The study controlled for other variables that are known to affect Alzheimer’s risk including sex, age, physical activity, smoking, alcohol consumption and education.) 

APOE4 carriers who ate the most unprocessed meat were at significantly lower risk of dying over the study’s 15-year period and had lower cholesterol than carriers who ate less. Go figure. Noncarriers, however, didn’tenjoy similar benefits from eating more red meat. 

The study’s findings are consistent with two large U.K. studies.  

One found that each additional 50 grams of red meat (equivalent to half a hamburger patty) that an APOE4 carrier consumed each day was associated with a 36% reduced risk of dementia.  

The other found that older women who carried the APOE4 variant and consumed at least one serving a day of unprocessed red meat had a cognitive advantage over carriers who ate less than half a serving, and that this advantage was of roughly equal magnitude to the cognitive disadvantage observed among APOE4 carriers in general. 

In all three studies, eating more red meat appeared to negate the increased genetic risk of APOE4.  

Perhaps one reason men with the variant are at lower Alzheimer’s risk than women is that men eat more red meat.  

These findings might cause chagrin to women who rag their husbands about ordering the rib-eye instead of the heart-healthy salmon. 

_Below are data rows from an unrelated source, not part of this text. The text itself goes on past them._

(* ===================================================================== *)
(** * Survey aggregation: the properties of the specification             *)
(* ===================================================================== *)

(** C7.  With options A, B, C and the answers [A, B], [B], [C, A] the counts
    are A:2, B:2, C:1.  In general the count of a declared option is the
    number of times it occurs as a member of a list answer or as a scalar
    answer, and a value that is not a declared option adds no key and
    changes no count. *)
Theorem choice_counts :
  Survey.get_survey_results "64b7f0c2a1d3e4f5a6b7c8d9"
    [Samples.scale_survey; Samples.choice_survey]
    (Samples.scale_replies ++ Samples.choice_replies)%list =
  Survey.Aggregated "Lineup" 3
    [ {| Survey.question := "Pick"; Survey.result_type := "multiple_choice";
         Survey.option_counts := Some (<["A" := 2]> (<["B" := 2]> (<["C" := 1]> ∅)));
         Survey.text_answers := None; Survey.average := None;
         Survey.min := None; Survey.max := None; Survey.distribution := None |} ]
  /\ forall (sid : string) (surveys : list Survey.survey)
            (all_replies : list Survey.response) (s : Survey.survey)
            (i : nat) (q : Survey.question_def),
       Mongo.find_one (Survey.by_id sid) surveys = Some s ->
       Survey.questions s !! i = Some q ->
       Survey.type q = "multiple_choice" \/ Survey.type q = "single_choice" ->
       exists n per_question r counts,
         Survey.get_survey_results sid surveys all_replies =
           Survey.Aggregated (Survey.title s) n per_question
         /\ per_question !! i = Some r
         /\ Survey.option_counts r = Some counts
         /\ forall o : string,
              counts !! o =
              if decide (o ∈ default [] (Survey.options q))
              then Some (Survey.total_votes o
                           (map (Survey.answer_at i)
                                (List.filter (Survey.for_survey sid) all_replies)))
              else None.
Proof.
  split; [vm_compute; reflexivity|].
  intros sid surveys all_replies s i q Hs Hq Ht.
  destruct (get_survey_results_found sid surveys all_replies s Hs) as [Hres Hlook].
  eexists _, _, _, _. split; [exact Hres|]. split; [exact (Hlook i q Hq)|].
  rewrite (question_result_choice _ i q Ht). split; [reflexivity|].
  intros o. rewrite tally_responses_lookup, zero_counts_lookup.
  destruct (decide (o ∈ default [] (Survey.options q))); reflexivity.
Qed.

But remember, the cognitive benefits of eating more red meat appear isolated to APOE4 carriers.  

Nutrition is complicated, and categorical recommendations—other than perhaps to avoid nutritionally devoid foods—would best be avoided by governments and health bodies.  

Readers can order an at-home test from any number of companies to screen for the APOE4 variant. 

The Swedish researchers hypothesize that APOE4 carriers may be evolutionarily adapted to carnivorous diets, since the variant is believed to have emerged between one million and six million years ago during a “hypercarnivorous” period in human history.  

The other two APOE variants originated more recently, during eras when humans ate more plants. 

APOE4 carriers may absorb more nutrients from meat than plants, the researchers surmise. Vitamin B12—low levels have been associated with cognitive decline—isn’t naturally present in plant-based foods but is abundant in red meat. 

 Foods high in phytates (such as grains and beans) can interfere with absorption of zinc and iron (also high in red meat), which naturally declines with age. So maybe don’t chuck your steak yet.